#### Supplied records

(** * Swirl-LM: outflow boundary update and scalar source functions

    A shallow embedding of

      - [boundary_condition/outflow.py]
        ([outflow_boundary_condition] and the closure it returns),
      - [equations/source_function/total_energy.py] ([TotalEnergy]),
      - [equations/source_function/potential_temperature.py]
        ([PotentialTemperature]),
      - [utility/monitor.py] ([Monitor]: the names of the monitor variables,
        [update] and the time filter),

    and the properties of these functions that the specification states.

    Conventions of the embedding.

      - Tensor entries are exact rationals ([Qc]): rounding and the IEEE
        special values of the [float32] tensors are outside the model, and so
        is a division by zero ([x / 0] is [0] in [Qc], an infinity or a NaN
        in the source).
      - A flow field ([types.FlowFieldVal]) is a Python list of 2-D tensors,
        one per z level; a 2-D tensor is the list of its rows.
      - Dictionaries are association lists in insertion order, read with
        [lookup]; a missing key is Python's [KeyError].
      - Python exceptions are the [Err] results of an error monad.
      - Element-wise tensor arithmetic is defined on operands of one shape;
        operands of different shapes are a [ShapeError] (TensorFlow's
        broadcasting of size-one axes is not modelled, the row broadcast
        used by the outflow update is). A statement on shapes is made for
        operands of one shape.
      - Strings are strings of bytes, and the classes of the regular
        expressions are the ASCII classes: on a key of ASCII characters
        they are those of Python's [re] on a [str].
      - The step of the simulation is an integer tensor of type [int32] or
        [int64], with the wrap-around of its arithmetic; its cast to
        [float32] keeps 24 significant bits. *)

From Stdlib Require Import List String Ascii ZArith QArith Qcanon Lia Bool.
Import ListNotations.

Local Open Scope string_scope.
Local Open Scope Qc_scope.

(** ** Errors and results *)

Inductive error : Type :=
| KeyError (key : string)
| IndexError
| ShapeError
| AssertionError
| ValueError
| TypeError
| AttributeError
| NameError
| ConfigurationError.

Inductive result (A : Type) : Type :=
| Ok (a : A)
| Err (e : error).

Arguments Ok {A} a.
Arguments Err {A} e.

Definition bind {A B : Type} (m : result A) (k : A -> result B) : result B :=
  match m with
  | Ok a => k a
  | Err e => Err e
  end.

Declare Scope result_scope.
Delimit Scope result_scope with result.
Notation "x <- m ;; k" := (bind m (fun x => k))
  (at level 61, m at next level, right associativity) : result_scope.
Local Open Scope result_scope.

Fixpoint mapM {A B : Type} (f : A -> result B) (l : list A) : result (list B) :=
  match l with
  | [] => Ok []
  | x :: r =>
      y <- f x ;;
      ys <- mapM f r ;;
      Ok (y :: ys)
  end.

(** ** Tensors *)

Definition Tensor1 : Type := list Qc.
Definition Tensor2 : Type := list Tensor1.
Definition FlowFieldVal : Type := list Tensor2.

(** A scalar (Python float or 0-d tensor) times a tensor. *)
Definition scale1 (c : Qc) (v : Tensor1) : Tensor1 := map (Qcmult c) v.
Definition scale2 (c : Qc) (t : Tensor2) : Tensor2 := map (scale1 c) t.

(** Element-wise binary operation on two 1-D tensors of one length. *)
Fixpoint zip1 (op : Qc -> Qc -> Qc) (a b : Tensor1) : result Tensor1 :=
  match a, b with
  | [], [] => Ok []
  | x :: a', y :: b' =>
      r <- zip1 op a' b' ;;
      Ok (op x y :: r)
  | _, _ => Err ShapeError
  end.

(** Element-wise binary operation on two 2-D tensors of one shape. *)
Fixpoint zip2 (op : Qc -> Qc -> Qc) (a b : Tensor2) : result Tensor2 :=
  match a, b with
  | [], [] => Ok []
  | x :: a', y :: b' =>
      r0 <- zip1 op x y ;;
      r <- zip2 op a' b' ;;
      Ok (r0 :: r)
  | _, _ => Err ShapeError
  end.

(** [t + v] for a 2-D tensor [t] of shape (k, n) and a 1-D tensor [v] of
    shape (n,): [v] is added to every row of [t]. *)
Definition add_row (t : Tensor2) (v : Tensor1) : result Tensor2 :=
  mapM (fun row => zip1 Qcplus row v) t.

(** [t[i, :]] with Python's negative indices. *)
Definition x_face (i : Z) (t : Tensor2) : result Tensor1 :=
  let n := Z.of_nat (List.length t) in
  let j := if (i <? 0)%Z then (i + n)%Z else i in
  if ((0 <=? j) && (j <? n))%Z
  then match nth_error t (Z.to_nat j) with
       | Some row => Ok row
       | None => Err IndexError
       end
  else Err IndexError.

(** [tf.concat(rows, axis=0)] of 1-D tensors; an empty list of operands is
    refused. *)
Definition tf_concat (rows : list Tensor1) : result Tensor1 :=
  match rows with
  | [] => Err ValueError
  | _ => Ok (List.concat rows)
  end.

(** ** Dictionaries *)

Definition StatesMap : Type := list (string * FlowFieldVal).

Fixpoint lookup (key : string) (m : StatesMap) : option FlowFieldVal :=
  match m with
  | [] => None
  | (k, v) :: r => if String.eqb key k then Some v else lookup key r
  end.

(** [m[key]] *)
Definition getitem (m : StatesMap) (key : string) : result FlowFieldVal :=
  match lookup key m with
  | Some v => Ok v
  | None => Err (KeyError key)
  end.

Definition keys (m : StatesMap) : list string := map fst m.

(** ** The regular expression [bc_(\w+)_0_1] *)

Module Regex.

(** [\w] on the ASCII range: letters, digits and the underscore. *)
Definition word_char (c : ascii) : bool :=
  let n := nat_of_ascii c in
  ((48 <=? n) && (n <=? 57) || (65 <=? n) && (n <=? 90)
   || (97 <=? n) && (n <=? 122) || (n =? 95))%nat.

(** The longest prefix of word characters, and the rest. *)
Fixpoint span_word (s : list ascii) : list ascii * list ascii :=
  match s with
  | [] => ([], [])
  | c :: r =>
      if word_char c
      then let (w, t) := span_word r in (c :: w, t)
      else ([], s)
  end.

(** [s] begins with the literal [p]. *)
Fixpoint starts_with (p s : list ascii) : bool :=
  match p, s with
  | [], _ => true
  | a :: p', b :: s' => Ascii.eqb a b && starts_with p' s'
  | _ :: _, [] => false
  end.

Definition literal_bc : list ascii := list_ascii_of_string "bc_".
Definition literal_0_1 : list ascii := list_ascii_of_string "_0_1".

(** Greedy [\w+] followed by [_0_1]: [k] counts down from the longest run of
    word characters; the first [k >= 1] after which [_0_1] follows wins. *)
Fixpoint backtrack (k : nat) (s : list ascii) : option (list ascii) :=
  match k with
  | O => None
  | S k' =>
      if starts_with literal_0_1 (skipn k s)
      then Some (firstn k s)
      else backtrack k' s
  end.

(** A match of the whole pattern anchored at the head of [s]; the result is
    group 1. *)
Definition match_here (s : list ascii) : option (list ascii) :=
  if starts_with literal_bc s
  then let rest := skipn 3 s in
       backtrack (List.length (fst (span_word rest))) rest
  else None.

(** The leftmost match. *)
Fixpoint search_from (s : list ascii) : option (list ascii) :=
  match match_here s with
  | Some g => Some g
  | None =>
      match s with
      | [] => None
      | _ :: r => search_from r
      end
  end.

(** Group 1 of the leftmost match: what [re.search(r'bc_(\w+)_0_1', key)]
    finds and what [re.split(r'bc_(\w+)_0_1', key)[1]] returns when it does. *)
Definition search (key : string) : option string :=
  option_map string_of_list_ascii (search_from (list_ascii_of_string key)).

(** A name made of word characters only, and not empty. *)
Definition word (var : string) : bool :=
  match list_ascii_of_string var with
  | [] => false
  | l => forallb word_char l
  end.

End Regex.

(** ** Collective reduction *)

(** The reduction operators the sources pass to [common_ops.global_reduce]. *)
Inductive ReduceOp : Type :=
| reduce_max
| reduce_sum.

(** [common_ops.global_reduce(operand, op, group_assignment)] is a collaborator
    of the sources embedded here: the local reduction of [operand] followed by
    the reduction over the replicas of the caller's group. *)
Definition GlobalReduce : Type :=
  Tensor1 -> ReduceOp -> list (list nat) -> Qc.

Definition Qcmax (a b : Qc) : Qc := if Qclt_le_dec a b then b else a.

(** The collective on a topology of one replica: the local reduction. A
    reduction of no element at all does not occur in a run (the mesh is not
    empty); it is given the value 0 here. *)
Definition single_replica_reduce : GlobalReduce :=
  fun operand op _ =>
    match op, operand with
    | _, [] => 0
    | reduce_max, x :: r => fold_left Qcmax r x
    | reduce_sum, x :: r => fold_left Qcplus r x
    end.

(** * The outflow boundary condition ([boundary_condition/outflow.py]) *)

Module Outflow.

(** The fields of [grid_parametrization.GridParametrization] the update
    reads. *)
Record GridParametrization : Type := {
  halo_width : Z;
  dt : Qc;
  dx : Qc
}.

Section BoundaryUpdate.

Variable global_reduce : GlobalReduce.

(** [np.array([np.reshape(replicas[i, :, :], -1)
               for i in range(replicas.shape[0])])] *)
Definition group_assignment (replicas : list (list (list nat)))
  : list (list nat) :=
  map (@List.concat nat) replicas.

Variable replicas : list (list (list nat)).
Variable states : StatesMap.
Variable additional_states : StatesMap.
Variable params : GridParametrization.

(** The index of the outlet face, [-params.halo_width - 1]. *)
Definition outlet_face : Z := (- halo_width params - 1)%Z.

Definition u_max_operand : result Tensor1 :=
  u <- getitem states "u" ;;
  rows <- mapM (x_face outlet_face) u ;;
  tf_concat rows.

(** [u_max]: the reduction by [tf.math.reduce_max] of the outlet face of
    [u], over the replicas of the group. *)
Definition u_max : result Qc :=
  operand <- u_max_operand ;;
  Ok (global_reduce operand reduce_max (group_assignment replicas)).

(** [cfl = params.dt * u_max / params.dx] *)
Definition cfl_of (u_max : Qc) : Qc := dt params * u_max / dx params.

(** [mass_flux_x_face(face_index)] *)
Definition mass_flux_operand (face_index : Z) : result Tensor1 :=
  rho <- getitem states "rho" ;;
  u <- getitem states "u" ;;
  rows <- mapM (fun '(rho_i, u_i) =>
                  r <- x_face face_index rho_i ;;
                  v <- x_face face_index u_i ;;
                  zip1 Qcmult r v)
               (combine rho u) ;;
  tf_concat rows.

Definition mass_flux_x_face (face_index : Z) : result Qc :=
  operand <- mass_flux_operand face_index ;;
  Ok (global_reduce operand reduce_sum (group_assignment replicas)).

(** One element of the list comprehension of [update_boundary_values]. *)
Definition update_slice (correction_factor coeff : Qc)
    (u_j u_j_1 : Tensor2) : result Tensor2 :=
  up <- x_face outlet_face u_j_1 ;;
  s <- add_row (scale2 coeff u_j) (scale1 (1 - coeff) up) ;;
  Ok (scale2 correction_factor s).

(** [update_boundary_values(var_name)] *)
Definition update_boundary_values (mass_correction coeff : Qc)
    (var_name : string) : result FlowFieldVal :=
  let bc_name := "bc_" ++ var_name ++ "_0_1" in
  let correction_factor :=
    if String.eqb var_name "u" then mass_correction else 1 in
  bc <- getitem additional_states bc_name ;;
  phi <- getitem states var_name ;;
  mapM (fun '(u_j, u_j_1) => update_slice correction_factor coeff u_j u_j_1)
       (combine bc phi).

(** One item of the dictionary comprehension that is returned. *)
Definition update_item (mass_correction coeff : Qc)
    (item : string * FlowFieldVal) : result (string * FlowFieldVal) :=
  let (key, val) := item in
  match Regex.search key with
  | Some var_name =>
      v <- update_boundary_values mass_correction coeff var_name ;;
      Ok (key, v)
  | None => Ok (key, val)
  end.

(** [get_boundary_update_fn]; its arguments [kernel_op] and [replica_id] are
    deleted on entry. *)
Definition get_boundary_update_fn : result StatesMap :=
  u_max <- u_max ;;
  let cfl := cfl_of u_max in
  let coeff := 1 - cfl in
  mass_exit <- mass_flux_x_face outlet_face ;;
  mass_inlet <- mass_flux_x_face (halo_width params) ;;
  let mass_correction := mass_inlet / mass_exit in
  mapM (update_item mass_correction coeff) additional_states.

########

▸ **Work task**
Give back exactly the lines of the listing above that run from the line with "Ok (scale2 correction_factor s)." to the line with "bc <- getitem additional_states bc_name ;;", inclusive.

▸ **Task answer**
  Ok (scale2 correction_factor s).

(** [update_boundary_values(var_name)] *)
Definition update_boundary_values (mass_correction coeff : Qc)
    (var_name : string) : result FlowFieldVal :=
  let bc_name := "bc_" ++ var_name ++ "_0_1" in
  let correction_factor :=
    if String.eqb var_name "u" then mass_correction else 1 in
  bc <- getitem additional_states bc_name ;;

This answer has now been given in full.